L’ancien ministre d’État en charge de la Justice, Constant Mutamba, a comparu ce lundi devant la Cour de cassation dans le cadre du dossier relatif à la gestion du Fonds de réparation et d’indemnisation des victimes des activités illicites de l’Ouganda en République démocratique du Congo (FRIVAO). Arrivé en ambulance, accompagné d’une équipe médicale et muni d’un kit de soins, il a assisté à l’audience malgré un état de santé qu’il présente comme préoccupant.

Cette arrivée sous assistance médicale a retenu l’attention des observateurs présents au siège de la haute juridiction. Quelques heures avant l’ouverture de l’audience, l’ancien garde des Sceaux avait rendu publique une lettre manuscrite dans laquelle il dénonçait ce qu’il qualifie de « troisième procès politique », tout en affirmant sa volonté de comparaître afin de répondre à la justice.

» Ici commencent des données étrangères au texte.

(* ===== verification/Segments.v ===== *)
(** * Rendezvous segmentation

    [rds_send_rndzv] cuts the source buffers into chunks of at most one
    kernel segment and describes each by one descriptor entry.  The chunks
    cover the message exactly and in order, and their number is the one the
    header announces. *)

From S2P Require Import Prelude Iov Wire Config Kernel Cq Av MrCache State Mr Pending Ring Msg Ep.

Lemma seg_count_nonneg len : 0 <= len -> 0 <= seg_count len.
Proof. intros H. unfold seg_count, RDS_KERNEL_SEG_MAX. apply Z.div_pos; lia. Qed.

Lemma seg_count_zero len : 0 <= len -> seg_count len = 0 <-> len = 0.
Proof.
  intros H. unfold seg_count, RDS_KERNEL_SEG_MAX. split; intros Hz.
  - pose proof (Z.mul_succ_div_gt (len + 1024 * 1024 - 1) (1024 * 1024) ltac:(lia)). lia.
  - subst. reflexivity.
Qed.

Lemma seg_count_step len : 0 < len ->
  seg_count (len - Z.min len RDS_KERNEL_SEG_MAX) = seg_count len - 1.
Proof.
  intros H. unfold seg_count. destruct (Z.le_gt_cases len RDS_KERNEL_SEG_MAX) as [Hle|Hgt].
  - rewrite Z.min_l, Z.sub_diag by done. unfold RDS_KERNEL_SEG_MAX in *.
    replace ((len + 1024 * 1024 - 1) / (1024 * 1024)) with 1; [reflexivity|].
    apply (Z.div_unique_pos _ _ 1 (len - 1)); lia.
  - rewrite Z.min_r by lia. replace (len + RDS_KERNEL_SEG_MAX - 1) with (len - RDS_KERNEL_SEG_MAX + RDS_KERNEL_SEG_MAX - 1 + 1 * RDS_KERNEL_SEG_MAX) by lia.
    rewrite Z.div_add by done. lia.
Qed.

Lemma chunk_loop_spec n base left : 0 <= left -> Z.of_nat n = seg_count left ->
  length (chunk_loop n base left) = n /\
  iov_addrs (chunk_loop n base left) = seqZ base left /\
  Forall (fun v => 0 < iov_len v <= RDS_KERNEL_SEG_MAX) (chunk_loop n base left).
Proof.
  revert base left. induction n as [|n IH]; intros base left Hl Hn; cbn [chunk_loop].
  { assert (left = 0) as -> by (apply seg_count_zero; lia). done. }
  destruct (left =? 0) eqn:Ez.
  { apply Z.eqb_eq in Ez as ->. change (seg_count 0) with 0 in Hn. lia. }
  cbn zeta. pose proof (seg_count_step left ltac:(lia)) as Hst. set (c := Z.min left RDS_KERNEL_SEG_MAX) in *.
  assert (0 < c <= left /\ c <= RDS_KERNEL_SEG_MAX) by (unfold c, RDS_KERNEL_SEG_MAX; lia).
  destruct (IH (base + c) (left - c)) as (Hlen & Had & Hf); [lia|lia|]. split_and!.
  - cbn [length]. by rewrite Hlen.
  - rewrite iov_addrs_cons. cbn [iov_base iov_len]. rewrite Had, <- seqZ_app by lia. f_equal. lia.
  - constructor; [cbn; lia|done].
Qed.

Lemma iov_chunks_spec v : 0 <= iov_len v ->
  Z.of_nat (length (iov_chunks v)) = seg_count (iov_len v) /\
  iov_addrs (iov_chunks v) = seqZ (iov_base v) (iov_len v) /\
  Forall (fun c => 0 < iov_len c <= RDS_KERNEL_SEG_MAX) (iov_chunks v).
Proof.
  intros Hv. pose proof (seg_count_nonneg _ Hv). unfold iov_chunks.
  destruct (chunk_loop_spec (Z.to_nat (seg_count (iov_len v))) (iov_base v) (iov_len v)) as (Hl & Ha & Hf); [done|lia|].
  rewrite Hl. split_and!; [lia|done|done].
Qed.

Lemma rndzv_chunks_spec iov : Forall (fun v => 0 <= iov_len v) iov ->
  Z.of_nat (length (rndzv_chunks iov)) = rndzv_nseg iov /\
  iov_addrs (rndzv_chunks iov) = iov_addrs iov /\
  Forall (fun c => 0 < iov_len c <= RDS_KERNEL_SEG_MAX) (rndzv_chunks iov).
Proof.
  induction 1 as [|v iov Hv _ (Hl & Ha & Hf)]; [done|]. destruct (iov_chunks_spec v Hv) as (Hl1 & Ha1 & Hf1).
  change (rndzv_chunks (v :: iov)) with (iov_chunks v ++ rndzv_chunks iov).
  change (rndzv_nseg (v :: iov)) with (seg_count (iov_len v) + rndzv_nseg iov). split_and!.
  - rewrite length_app. lia.
  - by rewrite iov_addrs_app, Ha, Ha1, iov_addrs_cons.
  - by apply Forall_app.
Qed.

Lemma seg_count_le len : 0 <= len -> seg_count len * RDS_KERNEL_SEG_MAX <= len + (RDS_KERNEL_SEG_MAX - 1).
Proof.
  intros H. unfold seg_count. rewrite Z.mul_comm. etrans; [apply Z.mul_div_le; done|]. lia.
Qed.

Lemma nseg_bound iov : Forall (fun v => 0 <= iov_len v) iov ->
  0 <= rndzv_nseg iov /\
  rndzv_nseg iov * RDS_KERNEL_SEG_MAX <= iov_total iov + Z.of_nat (length iov) * (RDS_KERNEL_SEG_MAX - 1).
Proof.
  induction 1 as [|v iov Hv _ [IH0 IH]]; [done|]. pose proof (seg_count_le _ Hv). pose proof (seg_count_nonneg _ Hv).
  change (rndzv_nseg (v :: iov)) with (seg_count (iov_len v) + rndzv_nseg iov). rewrite iov_total_cons. cbn [length].
  unfold RDS_KERNEL_SEG_MAX in *. lia.
Qed.

Lemma nseg_small iov : iov_ok iov -> 0 <= rndzv_nseg iov < 2 ^ 64.
Proof.
  intros [Hf Ht]. split; [by apply nseg_bound|]. eapply Z.le_lt_trans; [|exact Ht]. clear Ht.
  induction Hf as [|v iov Hv _ IH]; [done|]. pose proof (seg_count_le _ Hv).
  change (rndzv_nseg (v :: iov)) with (seg_count (iov_len v) + rndzv_nseg iov). rewrite iov_total_cons.
  assert (seg_count (iov_len v) <= iov_len v); [|lia]. unfold RDS_KERNEL_SEG_MAX in *.
  destruct (Z.eq_dec (iov_len v) 0) as [->|]; [done|]. lia.
Qed.

(** Eight buffers of a message of the maximum size give at most 263 chunks. *)
Lemma nseg_max iov : Forall (fun v => 0 <= iov_len v) iov -> (length iov <= RDS_IOV_LIMIT)%nat ->
  iov_total iov <= RDS_MAX_MSG_SIZE -> 0 <= rndzv_nseg iov <= 263.
Proof.
  intros Hf Hl Ht. destruct (nseg_bound iov Hf) as [H0 H1]. split; [done|].
  unfold RDS_IOV_LIMIT, RDS_MAX_MSG_SIZE, RDS_KERNEL_SEG_MAX in *. lia.
Qed.

(** The chunks a rendezvous send registers and announces cover the
    message: read in order they are exactly the bytes of the scatter list;
    every chunk is non-empty and fits one kernel segment; their number is
    the segment count of the RTS header, which never truncates. *)
Theorem rndzv_chunks_cover iov :
  iov_ok iov -> (length iov <= RDS_IOV_LIMIT)%nat -> ofi_total_iov_len iov <= RDS_MAX_MSG_SIZE ->
  iov_addrs (rndzv_chunks iov) = iov_addrs iov /\
  Forall (fun c => 0 < iov_len c <= RDS_KERNEL_SEG_MAX) (rndzv_chunks iov) /\
  forall tagged flags tag data size id,
    h_seg_cnt (rts_hdr tagged flags tag data size (u64 (rndzv_nseg iov)) id) = Z.of_nat (length (rndzv_chunks iov)).
Proof.
  intros Hok Hl Ht. rewrite ofi_total_iov_len_ok in Ht by done. destruct Hok as [Hf _].
  destruct (rndzv_chunks_spec iov Hf) as (Hn & Ha & Hc). pose proof (nseg_max iov Hf Hl Ht) as Hb.
  split_and!; [done|done|]. intros. cbn. rewrite Hn, u64_small, u16_small by lia. done.
Qed.

Lemma rndzv_chunks_cover_witness :
  let iov := [mkIov 4096 (3 * 1024 * 1024 + 5); mkIov 0 0; mkIov 77 12] in
  iov_addrs (rndzv_chunks iov) = iov_addrs iov /\
  Forall (fun c => 0 < iov_len c <= RDS_KERNEL_SEG_MAX) (rndzv_chunks iov) /\
  forall tagged flags tag data size id,
    h_seg_cnt (rts_hdr tagged flags tag data size (u64 (rndzv_nseg iov)) id) = Z.of_nat (length (rndzv_chunks iov)).
Proof.
  apply (rndzv_chunks_cover [mkIov 4096 (3 * 1024 * 1024 + 5); mkIov 0 0; mkIov 77 12]).
  - split; [by repeat constructor|done].
  - cbn. unfold RDS_IOV_LIMIT. lia.
  - done.
Defined.

(** The receive buffer is sized for 257 descriptor entries, but eight
    buffers of a legal message can need 263: with an eager size below that
    descriptor the request to send does not fit the receiver's buffer. *)
Theorem rts_can_exceed_rx_buffer :
  exists iov, iov_ok iov /\ (length iov <= RDS_IOV_LIMIT)%nat /\ ofi_total_iov_len iov = RDS_MAX_MSG_SIZE /\
    forall eager_size, 0 <= eager_size < 263 * RDS_SEG_SIZE ->
      rx_buf_size_of eager_size < RDS_HDR_SIZE + rndzv_nseg iov * RDS_SEG_SIZE.
Proof.
  exists (mkIov 0 (249 * 1024 * 1024 - 7) :: replicate 7 (mkIov 0 (1024 * 1024 + 1))). split_and!.
  - split; [by repeat constructor|done].
  - cbn. unfold RDS_IOV_LIMIT. lia.
  - done.
  - intros e He. replace (rndzv_nseg _) with 263 by done. unfold rx_buf_size_of.
    assert (RDS_RTS_MAX_PAYLOAD < 263 * RDS_SEG_SIZE) by done. destruct (e >? _); lia.
Qed.
(* ===== verification/Pres.v ===== *)
(** * Programs that leave a part of the state alone

    [pres f m]: whenever the program [m] is defined, the observation [f] of
    the world is the same before and after.  The tactic [pres] proves such
    facts by following the program. *)

From S2P Require Import Prelude Iov Wire Config Kernel Cq Av MrCache State Mr Pending.

Section Pres.
Context {K : Type} `{!Kernel K} {B : Type} (f : world K -> B).
Implicit Types w : world K.

Definition pres {A} (m : St K A) : Prop := forall w, wlp m (fun _ w' => f w' = f w) w.

Lemma pres_ret {A} (a : A) : pres (ret a).
Proof. by intros w. Qed.
Lemma pres_ub {A} : pres (A := A) ub.
Proof. by intros w. Qed.
Lemma pres_bind {A C} (m : St K A) (k : A -> St K C) : pres m -> (forall a, pres (k a)) -> pres (bind m k).
Proof.
  intros Hm Hk w. apply wlp_bind. eapply wlp_mono; [apply Hm|]. cbn beta. intros a w1 E.
  eapply wlp_mono; [apply Hk|]. cbn beta. intros b w2 E2. congruence.
Qed.
Lemma pres_of_opt {A} (o : option A) : pres (of_opt o).
Proof. destruct o; [apply pres_ret|apply pres_ub]. Qed.
Lemma pres_gets {A} (g : world K -> A) : pres (gets g).
Proof. by intros w. Qed.
Lemma pres_ep_get {A} (g : rds_ep -> A) : pres (ep_get g).
Proof. by intros w. Qed.
Lemma pres_sock_of ep : pres (sock_of ep).
Proof. intros w. unfold wlp, sock_of. by destruct (ep_sock_of w ep). Qed.

(** Steps that change one part of the world. *)
Lemma pres_modify g : (forall w, f (g w) = f w) -> pres (modify g).
Proof. intros Hf w. apply Hf. Qed.
Lemma pres_ep_upd g : (forall w, f (w <| w_ep ::= g |>) = f w) -> pres (ep_upd g).
Proof. intros Hf w. apply Hf. Qed.
Lemma pres_dom_upd g : (forall w, f (w <| w_dom ::= g |>) = f w) -> pres (dom_upd g).
Proof. intros Hf w. apply Hf. Qed.
Lemma pres_alloc n : (forall w k', f (w <| w_k := k' |>) = f w) -> pres (sys_alloc n).
Proof. intros Hf w. apply wlp_of_wp, wp_sys_alloc. intros a k'. apply Hf. Qed.
Lemma pres_get_mr s a : (forall w k', f (w <| w_k := k' |>) = f w) -> pres (sys_get_mr s a).
Proof. intros Hf w. apply wlp_of_wp, wp_sys_get_mr. intros r k' _. apply Hf. Qed.
Lemma pres_time : (forall w k', f (w <| w_k := k' |>) = f w) -> pres sys_time.
Proof. intros Hf w. unfold wlp, sys_time. destruct (k_gettime_ms _). apply Hf. Qed.
Lemma pres_sendmsg n p ra :
  (forall w k' e, f (w <| w_k := k' |> <| w_log ::= fun l => l ++ [mkSent n p ra e] |>) = f w) -> pres (sys_sendmsg n p ra).
Proof. intros Hf w. unfold wlp, sys_sendmsg. destruct (k_sendmsg _ _ _ _ _). apply Hf. Qed.
Lemma pres_cq_run {A} id (op : CQ (K := K) A) :
  (forall w q k', f (w <| w_cqs ::= insert id q |> <| w_k := k' |>) = f w) -> pres (cq_run id op).
Proof.
  intros Hf w. unfold wlp, cq_run. destruct (w_cqs w !! id); [|done]. destruct (op _) as [[? [? ?]]|]; [|done]. apply Hf.
Qed.
End Pres.

Create HintDb pres.
#[export] Hint Resolve pres_ret pres_ub pres_of_opt pres_gets pres_ep_get pres_sock_of : pres.
Ltac pres_step :=
  first
    [ solve [auto 1 with pres nocore]
    | apply pres_modify; intros; reflexivity
    | apply pres_ep_upd; intros; reflexivity
    | apply pres_dom_upd; intros; reflexivity
    | apply pres_alloc; intros; reflexivity
    | apply pres_get_mr; intros; reflexivity
    | apply pres_time; intros; reflexivity
    | apply pres_sendmsg; intros; reflexivity
    | apply pres_cq_run; intros; reflexivity
    | apply pres_bind; [|intros ?]
    | match goal with
      | |- pres _ (if ?b then _ else _) => destruct b
      | |- pres _ (match ?x with _ => _ end) => destruct x
      | |- pres _ (let '_ := ?x in _) => destruct x
      end ].
Ltac pres := repeat pres_step.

Demande de retransmission en direct du procès

Avant le début des débats, Constant Mutamba a sollicité la retransmission en direct de l’audience sur la Radio-Télévision nationale congolaise (RTNC) ainsi que sur d’autres chaînes de télévision. Selon lui, cette diffusion permettrait aux victimes de la guerre de Kisangani, principales bénéficiaires du FRIVAO, ainsi qu’à l’opinion publique, de suivre les débats et de se faire une idée de la gestion des fonds avant, pendant et après son passage au ministère de la Justice.

« Trois magistrats dans ma chambre d’hôpital »

Au cours de l’audience, l’ancien ministre est revenu sur les circonstances de son audition préalable, affirmant avoir été entendu alors qu’il était hospitalisé.

« J’ai reçu trois magistrats dans ma chambre d’hôpital. Je ne pouvais même pas parler. Ils m’ont trouvé pratiquement en tenue d’Adam, en train de recevoir mes traitements. Ils m’ont posé deux questions qui n’ont rien à voir avec les faits repris dans la citation à comparaître. Je n’y ai d’ailleurs pas répondu. J’attends d’accéder au procès-verbal pour voir ce que le greffier a repris », a déclaré Constant Mutamba devant la Cour de cassation.

Un nouveau dossier dans un contexte judiciaire tendu

Cette comparution intervient dans un contexte judiciaire particulièrement sensible pour l’ancien ministre. La Cour de cassation l’a récemment condamné à trois ans de prison dans une autre affaire portant sur la gestion de plus de 19 millions de dollars destinés à la construction d’une prison centrale à Kisangani, dans la province de la Tshopo.

Le dossier FRIVAO constitue ainsi un nouveau chapitre des procédures judiciaires visant l’ancien membre du gouvernement, qui continue de contester les poursuites engagées contre lui, les qualifiant de politiques.

L’affaire a été renvoyée pour la poursuite de son instruction devant la Cour de cassation. Les prochaines audiences devraient permettre d’examiner le fond des accusations relatives à la gestion des fonds destinés à l’indemnisation des victimes des activités illicites de l’Ouganda en République démocratique du Congo.